Task details =
Search the entries below for the word "exists", then copy each line in which it is found.

Records for the task =
-=-=-=-=-

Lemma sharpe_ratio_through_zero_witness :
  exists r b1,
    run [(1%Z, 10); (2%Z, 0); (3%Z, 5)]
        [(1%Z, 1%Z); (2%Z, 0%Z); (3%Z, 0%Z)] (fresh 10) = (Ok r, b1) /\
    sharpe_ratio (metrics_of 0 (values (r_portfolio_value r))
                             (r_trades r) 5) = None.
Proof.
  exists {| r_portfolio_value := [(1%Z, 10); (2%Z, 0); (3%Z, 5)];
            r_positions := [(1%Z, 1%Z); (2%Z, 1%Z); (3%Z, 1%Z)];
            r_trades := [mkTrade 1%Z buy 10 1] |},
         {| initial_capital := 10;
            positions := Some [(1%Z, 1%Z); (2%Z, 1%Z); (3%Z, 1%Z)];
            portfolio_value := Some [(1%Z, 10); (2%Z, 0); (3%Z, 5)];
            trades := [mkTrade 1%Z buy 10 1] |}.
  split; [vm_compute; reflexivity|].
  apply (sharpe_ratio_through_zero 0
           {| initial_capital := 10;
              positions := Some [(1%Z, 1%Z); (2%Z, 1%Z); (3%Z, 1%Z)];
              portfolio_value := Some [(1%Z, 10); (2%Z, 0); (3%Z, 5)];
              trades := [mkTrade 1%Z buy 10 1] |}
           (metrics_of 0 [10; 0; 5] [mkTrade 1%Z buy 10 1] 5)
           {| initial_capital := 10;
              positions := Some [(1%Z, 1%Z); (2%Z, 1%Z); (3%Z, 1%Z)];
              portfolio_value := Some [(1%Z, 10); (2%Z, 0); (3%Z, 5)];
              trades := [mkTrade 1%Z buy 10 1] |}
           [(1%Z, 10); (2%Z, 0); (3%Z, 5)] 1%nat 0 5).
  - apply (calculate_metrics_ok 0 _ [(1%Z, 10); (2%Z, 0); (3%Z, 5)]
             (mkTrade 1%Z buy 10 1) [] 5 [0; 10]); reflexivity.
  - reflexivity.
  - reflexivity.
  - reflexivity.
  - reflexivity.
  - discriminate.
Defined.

-=-=-=-=-

Written solution =
  exists r b1,
  exists {| r_portfolio_value := [(1%Z, 10); (2%Z, 0); (3%Z, 5)];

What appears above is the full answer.